Der Nordostring taucht – wie der achtspurige Ausbau der A 81 zwischen Pleidelsheim im Kreis Ludwigsburg und Stuttgart-Zuffenhausen – unter der Überschrift „Weiterer Bedarf“ (WB) auf. Zu dieser Kategorisierung heißt es im Bundesverkehrwegeplan: „In die Dringlichkeitskategorie WB werden Vorhaben eingestuft, denen ein grundsätzlicher verkehrlicher Bedarf zugeschrieben wird, deren Investitionsvolumen jedoch den voraussichtlich bis 2030 zur Verfügung stehenden Finanzrahmen überschreitet.“ Da schon unsicher ist, ob alle Projekte, die in wichtigere Kategorien eingestuft sind, finanziert werden können, gilt diese Einordnung als moderne Form des Kanzleitrosts.
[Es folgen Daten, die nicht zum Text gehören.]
Lemma EFI_SIZE_TO_PAGES_pow k : k = 12 ∨ k = 16 → EFI_SIZE_TO_PAGES (2 ^ k) = 2 ^ (k - 12).
Proof.
  intros Hk. pose proof UINTN_WIDTH_64. pose proof (Z.pow_le_mono_r 2 32 UINTN_WIDTH ltac:(done) ltac:(lia)).
  destruct Hk as [->| ->]; [apply (wrap_small _ 1)|apply (wrap_small _ 16)]; split; lia.
Qed.

Lemma refuel_spec s :
  PagesOk s → mFreeMapStack s ≠ 0 → mMapDepth s + 2 < MAX_MAP_DEPTH → spare s →
  wp (CoreAllocatePoolPages (FreeMemoryMapStack_fuel 1) EfiBootServicesData (EFI_SIZE_TO_PAGES DEFAULT_PAGE_ALLOCATION_GRANULARITY)
        DEFAULT_PAGE_ALLOCATION_GRANULARITY)
    (λ r s', 0 < r ∧ ∃ a, Converted s r (r + EFI_PAGE_SIZE - 1) EfiConventionalMemory a EfiBootServicesData a s') (λ _ _, False) s.
Proof.
  intros Hok Hf Hd Hsp. rewrite config_default. change EFI_PAGE_SIZE with (2 ^ EFI_PAGE_SHIFT).
  rewrite (EFI_SIZE_TO_PAGES_pow EFI_PAGE_SHIFT) by (by left). change (2 ^ (EFI_PAGE_SHIFT - 12)) with 1.
  destruct config_max as (HM1 & HM2 & _). pose proof UINTN_WIDTH_64. pose proof (Z.pow_le_mono_r 2 UINTN_WIDTH 64).
  destruct (spare_candidate s Hok Hsp) as (x & Hx & Hcx). change EFI_PAGE_SIZE with (1 * 2 ^ EFI_PAGE_SHIFT) in Hcx.
  unfold CoreAllocatePoolPages. wp_step. unfold FindFreePages. do 2 wp_step. cbn [FindFreePages_fuel]. wp_step.
  eapply wp_mono; [apply (FindInBins_spec MAX_ALLOC_ADDRESS 1 EfiBootServicesData EFI_PAGE_SHIFT s (λ _ _, False)); try done; try lia; by left| |done].
  intros r s1 (Hsm & Hb & Hr & Hr0). destruct (decide (r = 0)) as [->|Hne]; [specialize (Hr0 eq_refl ltac:(lia) x Hcx); lia|].
  destruct (Hr Hne) as (Hr1 & _ & Hc). pose proof (PagesOk_SameMap _ _ Hsm Hb Hok) as Hok1. pose proof (sm_map _ _ Hsm) as Hgm. rewrite <- Hgm in Hc.
  wp_step; [|lia]. wp_step. wp_step.
  apply (wp_mono _ (λ _ s', ∃ a, Converted s r (r + 1 * 2 ^ EFI_PAGE_SHIFT - 1) EfiConventionalMemory a EfiBootServicesData a s') _ (λ _ _, False)); [| |done].
  - wp_step; [lia|]. wp_step. apply wp_attempt.
    eapply (wp_mono _ (λ _ s', ∃ a, Converted s r (r + 1 * 2 ^ EFI_PAGE_SHIFT - 1) EfiConventionalMemory a EfiBootServicesData a s') _ (λ _ _, False)); [|by intros; wp_step|done].
    apply (CoreConvertPages_candidate _ s1 MAX_ALLOC_ADDRESS 1 EFI_PAGE_SHIFT r); try done; try lia.
    + rewrite (sm_depth _ _ Hsm). lia.
    + intros a s2 Hcv. apply wp_FreeMapStack_busy; [rewrite (cv_freeing _ _ _ _ _ _ _ _ Hcv), (sm_freeing _ _ Hsm); done|].
      exists a. by eapply Converted_SameMap.
  - intros _ s2 Hcv. wp_step. destruct (candidate_pages s1 MAX_ALLOC_ADDRESS (1 * 2 ^ EFI_PAGE_SHIFT) EFI_PAGE_SHIFT r) as (_ & Hw & _); try done.
    unfold wrapn. rewrite wrap_small by (unfold EFI_PAGE_SHIFT in *; split; lia). split; [done|]. by rewrite Z.mul_1_l in Hcv.
Qed.

(** ** Taking an entry *)

Lemma PagesOk_free s l :
  PagesOk s → map en_cell (gMemoryMap s) ++ map Page l ⊆+ map en_cell (gMemoryMap s) ++ map Page (mFreeMemoryMapEntryList s) →
  PagesOk (set_mFreeMemoryMapEntryList l s).
Proof.
  intros [Hm Hd Hb Hg Hc Hu] Hsub. constructor; cbn; try done; [|by destruct Hb; constructor].
  apply (MapOk_same _ _ _ _ _ _ _ Hm); [done|apply (ok_slots _ _ _ _ Hm)|apply (ok_entries _ _ _ _ Hm)|done].
Qed.

Lemma PagesOk_new_cells s new a :
  PagesOk s → NoDup new → (∀ q, q ∈ new → ¬ stored_at s q ∧ pview s q = [(EfiBootServicesData, a)]) →
  PagesOk (set_mFreeMemoryMapEntryList (mFreeMemoryMapEntryList s ++ new) s).
Proof.
  intros [[Hc Hs He Hdis Hst] Hd Hb Hg Hch Hu] Hnd Hnew. constructor; cbn; try done; [|by destruct Hb; constructor].
  constructor; try done.
  - rewrite map_app, app_assoc. apply list.NoDup_app. split_and!; [done| |by apply NoDup_fmap_2; [intros ?? [=]|]].
    intros c Hin (q & -> & Hq)%list_elem_of_fmap. by destruct (Hnew q Hq) as [? _].
  - intros p Hp. rewrite map_app, app_assoc in Hp. apply elem_of_app in Hp as [Hp|(q & [= ->] & Hq)%list_elem_of_fmap]; [by apply Hst|].
    destruct (Hnew q Hq) as [_ ?]. by exists a.
Qed.

(** What may have happened while a page of entries was allocated. *)
Record Settled (s s' : PAGES) : Prop := {
  se_freeing : mFreeMapStack s' = mFreeMapStack s;
  se_gcd : mGcdMemorySpaceMap s' = mGcdMemorySpaceMap s;
  se_grown : ∀ x, grown (pview s x) (pview s' x);
  se_stored : ∀ p, stored_at s' p → stored_at s p ∨ ∃ a, pview s p = [(EfiConventionalMemory, a)];
}.

#[global] Instance Settled_preorder : PreOrder Settled.
Proof.
  split; [intros s; constructor; [done|done|by left|by left]|]. intros s1 s2 s3 [F1 G1 V1 S1] [F2 G2 V2 S2]. constructor; [congruence|congruence|..].
  - intros x. etransitivity; [apply V1|apply V2].
  - intros p [Hp|[a Ha]]%S2; [by apply S1|]. right. destruct (V1 p) as [Heq|(a' & Heq & ?)]; [|by eauto]. exists a. by rewrite <- Heq.
Qed.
Auch der Grünen-Bundestagsabgeordnete Matthias Gastel sieht das so: „Damit dürfte der Nordostring keine Realisierungschance haben.“ Das Projekt gehöre aus dem Plan gestrichen.

Das verlangt auch der Fellbacher Oberbürgermeister Christoph Palm (CDU), der mit „völligem Unverständnis auf diesen unsinnigen Wiederbelebungsversuch“ reagiert: „Wie kann man nur so halsstarrig an einer absolut unrealistischen Idee festhalten, die den Befürwortern unberechtigte Hoffnungen, den Gegnern und der Fellbacher Bevölkerung unnötige Sorgen und denjenigen, die einen Konsens für eine verträgliche Lösung suchen, das Verhandeln schwer bis sogar unmöglich machen?“, sagte Palm. Die Stadt Fellbach werde ihre Ablehnung in der jetzt beginnenden Anhörung deutlich machen. Dazu rief Palm auch die Fellbacher Bevölkerung auf.

Die ohnehin schon kuriose Geschichte des Nordostrings wird damit um ein weiteres Kapitel reicher. Das grün geführte Landesverkehrsministerium hatte den Nordostring nämlich gar nicht zur Aufnahme in den Bundesverkehrswegeplan vorgeschlagen. Es favorisiert den Bau einer neuen Neckarbrücke bei Remseck mit der Anbindung an das bestehende Straßennetz. Dennoch hatte der Bund wohl auf Anregung einiger CDU-Abgeordneter und führender Regionalpolitiker den Nordostring weiter untersucht, die Baukosten auf rund 210 Millionen Euro beziffert und nun auch in den Plan aufgenommen.

Die mehrspurige Straßenverbindung ist seit Jahren umstritten: Die IHK, die CDU, die Freien Wähler und die FDP fordern den Bau; SPD und Grüne, Umweltverbände und die Städte Stuttgart und Fellbach sind dagegen. Der Streit könnte nun wieder aufleben – bei der Debatte über den Regionalverkehrsplan und bei der Bildung einer neuen Landesregierung. Ein weiteres, von der Region favorisiertes Projekt, die Filder-auffahrt von der B 10 im Neckartal zur A 8 auf den Fildern, ist im Entwurf des Bundesverkehrswegeplans nicht enthalten.